La pianificazione territoriale e la gestione delle emergenze”, questo il titolo del convegno organizzato dall’Ordine degli Architetti, Pianificatori, Paesaggisti Conservatori della provincia di Palermo e dall’Associazione Architetti per il Restauro, svoltosi di recente nella splendida Sala Convegni “Mario Scavuzzo”, in via Principe di Camporeale a Palermo.
Il dibattito ha costituito un importante occasione di confronto tra architetti, ingegneri, geologi ed esponenti della Protezione Civile, sull’annoso problema legato alla fragilità del suolo siciliano e sulle modalità di salvaguardia del patrimonio edilizio e ambientale.
I relatori, coordinati dall’architetto Isidoro Mendola, responsabile del settore Protezione Civile dell’Ordine degli Architetti di Palermo, sono partiti da una riflessione ben precisa: in Sicilia sono sempre più frequenti terremoti, alluvioni, frane ed incendi boschivi che non possono più essere considerati eventi occasionali.
Per far fronte a tali disastri naturali occorre approdare ad una costante azione di tutela e conservazione del territorio e ad una rilettura costruttiva dei piani di urbanizzazione cittadina per intervenire lì, dove l’emergenza sisma ed esondazione fa capolino più insistentemente, come ha sottolineato il vice presidente nazionale del Consiglio degli Architetti Rino La Mendola, che ha aperto i lavori.
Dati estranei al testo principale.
Lemma parse_start depth el attr rest :
  all_chars letter el = true -> el <> EmptyString -> plain_attributes attr ->
  parse depth None (render_event (Start el attr) +:+ rest) = Start el attr :: parse (depth + 1) None rest.
Proof.
  intros He Hn Ha. cbn [render_event]. rewrite !append_assoc.
  rewrite <- (append_assoc el). rewrite parse_one by (apply all_lacks_app; [by apply (all_lacks letter)|by apply lacks_attributes]).
  assert (Eu : until (char 32) (el +:+ render_attributes attr) = (el, tail_attributes attr)).
  { destruct attr as [|[n v] attr]; [rewrite append_nil; by apply until_end, (all_lacks letter)|].
    cbn [render_attributes tail_attributes]. change (" " +:+ ?x) with (String (char 32) x). by apply until_stop, (all_lacks letter). }
  assert (Et : parse_tag (el +:+ render_attributes attr) = ([Start el attr], 1)); [|by rewrite Et].
  destruct el as [|c el]; [done|]. rewrite append_cons in Eu |- *. cbn [parse_tag]. cbn [all_chars] in He. apply andb_true_iff in He as [Hc _].
  rewrite !bool_decide_false by (by intros ->). cbn [orb]. rewrite Eu, parse_attributes_spec; [done|done|by apply length_attributes].
Qed.

Lemma parse_end depth el rest :
  all_chars letter el = true -> parse depth None (render_event (End_ el) +:+ rest) = End_ el :: parse (depth - 1) None rest.
Proof.
  intros He. cbn [render_event]. rewrite !append_assoc.
  change ("</" +:+ el +:+ ">" +:+ rest) with ("<" +:+ String (char 47) el +:+ ">" +:+ rest).
  rewrite parse_one by (unfold lacks; cbn [all_chars]; by apply (all_lacks letter)). done.
Qed.

Lemma parse_chars depth s rest :
  all_chars text_char s = true -> depth <> 0 -> parse depth None (s +:+ rest) = one_by_one [Chars s] ++ parse depth None rest.
Proof.
  intros Hs Hd. rewrite parse_text by (by apply (all_lacks text_char)). destruct (Z.eqb_spec depth 0); [done|].
  unfold one_by_one. cbn [flat_map]. by rewrite app_nil_r.
Qed.

Lemma one_by_one_cons ev doc : one_by_one (ev :: doc) = one_by_one [ev] ++ one_by_one doc.
Proof. unfold one_by_one. cbn [flat_map]. by rewrite app_nil_r. Qed.

Lemma parse_document doc : forall open,
  plain_events doc -> nested open doc = true -> (open = [] -> match doc with Start _ _ :: _ | [] => True | _ => False end) ->
  parse (zlen open) None (render doc +:+ newline) = one_by_one doc.
Proof.
  unfold plain_events. induction doc as [|ev doc IH]; intros open Hp Hn Ho; cbn [nested forallb] in *.
  - apply bool_decide_eq_true in Hn as ->. done.
  - apply andb_true_iff in Hp as [He Hp]. cbn [render foldr]. fold (render doc). rewrite append_assoc, one_by_one_cons.
    destruct ev as [el attr|s|el]; cbn [plain_event] in He.
    + apply andb_true_iff in He as [[[H1 H2]%andb_true_iff _]%andb_true_iff H3]. apply negb_true_iff, bool_decide_eq_false in H2.
      rewrite parse_start; [|done|done|].
      2:{ apply Forall_forall. intros a Ha%list_elem_of_In. rewrite forallb_forall in H3. specialize (H3 a Ha).
          apply andb_true_iff in H3 as [[? H4%negb_true_iff%bool_decide_eq_false]%andb_true_iff ?]. done. }
      replace (zlen open + 1) with (zlen (el :: open)) by (rewrite length_cons; lia). by rewrite IH.
    + apply andb_true_iff in Hn as [Hn%negb_true_iff%bool_decide_eq_false Hd]. rewrite parse_chars by (done || (destruct open; [done|rewrite length_cons; lia])).
      by rewrite IH.
    + destruct open as [|x open]; [done|]. apply andb_true_iff in He as [He _]. rewrite parse_end by done.
      apply andb_true_iff in Hn as [_ Hn]. replace (zlen (x :: open) - 1) with (zlen open) by (rewrite length_cons; lia).
      case_bool_decide as Hb.
      * apply bool_decide_eq_true in Hn as ->. by subst open.
      * by rewrite IH.
Qed.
Basti pensare al rapporto, redatto nel 2010, dal Centro Studi del Consiglio Nazionale dei Geologi in collaborazione con il Centro Ricerche Economiche Sociali di Mercato per l’Edilizia ed il Territorio (Cresme) che rileva circa 17.000 edifici ad elevata criticità idrogeologica tra cui 59 scuole e 5 ospedali, nonché 1.500.000 edifici a rischio sismico tra cui 4.856 scuole e 390 ospedali.
Agli eventi naturali, si affiancano le responsabilità innegabili dell’uomo: una pianificazione territoriale poco attenta, crescita edilizia caotica e impoverimento delle superfici coltivate a causa dello spostamento verso le città, restringimento forzato e cementificazione degli argini dei fiumi, oltre al forte abusivismo, fomentato da deleteri annunci di sanatorie in materia.
A proporre alcune soluzioni è stato l’ingegnere Pietro Lo Monaco, direttore del Dipartimento Regionale della Protezione Civile, per il quale “la formazione e la sensibilizzazione della società, a partire dai tecnici del mestiere fino ai semplici cittadini, sono i primi passi verso la costituzione di una prevenzione efficace che, oltre ad minimizzare i disagi provocati da queste calamità, ha un costo più ridotto rispetto agli oneri di riparazione e di rigenerazione del territorio”.
Una forte collaborazione tra funzionari amministrativi, architetti, ingegneri, urbanisti e geologi dovrebbe portare ad un’effettiva presa di coscienza di quelli che sono i problemi morfogeologici della nostra isola, così da attuare politiche di sviluppo urbano e rurale, di recupero e di rivalutazione dei centri storici, di prevenzione e di lotta all’abusivismo.
Il problema principale secondo Lo Monaco, è addebitabile a quei geologi che rilasciano autorizzazioni a costruire in spazi a forte rischio sismico e alluvionale, e a quegli architetti che non si curano delle leggi in vigore o talvolta non riescono a convincere i committenti dell’impossibilità di edificare.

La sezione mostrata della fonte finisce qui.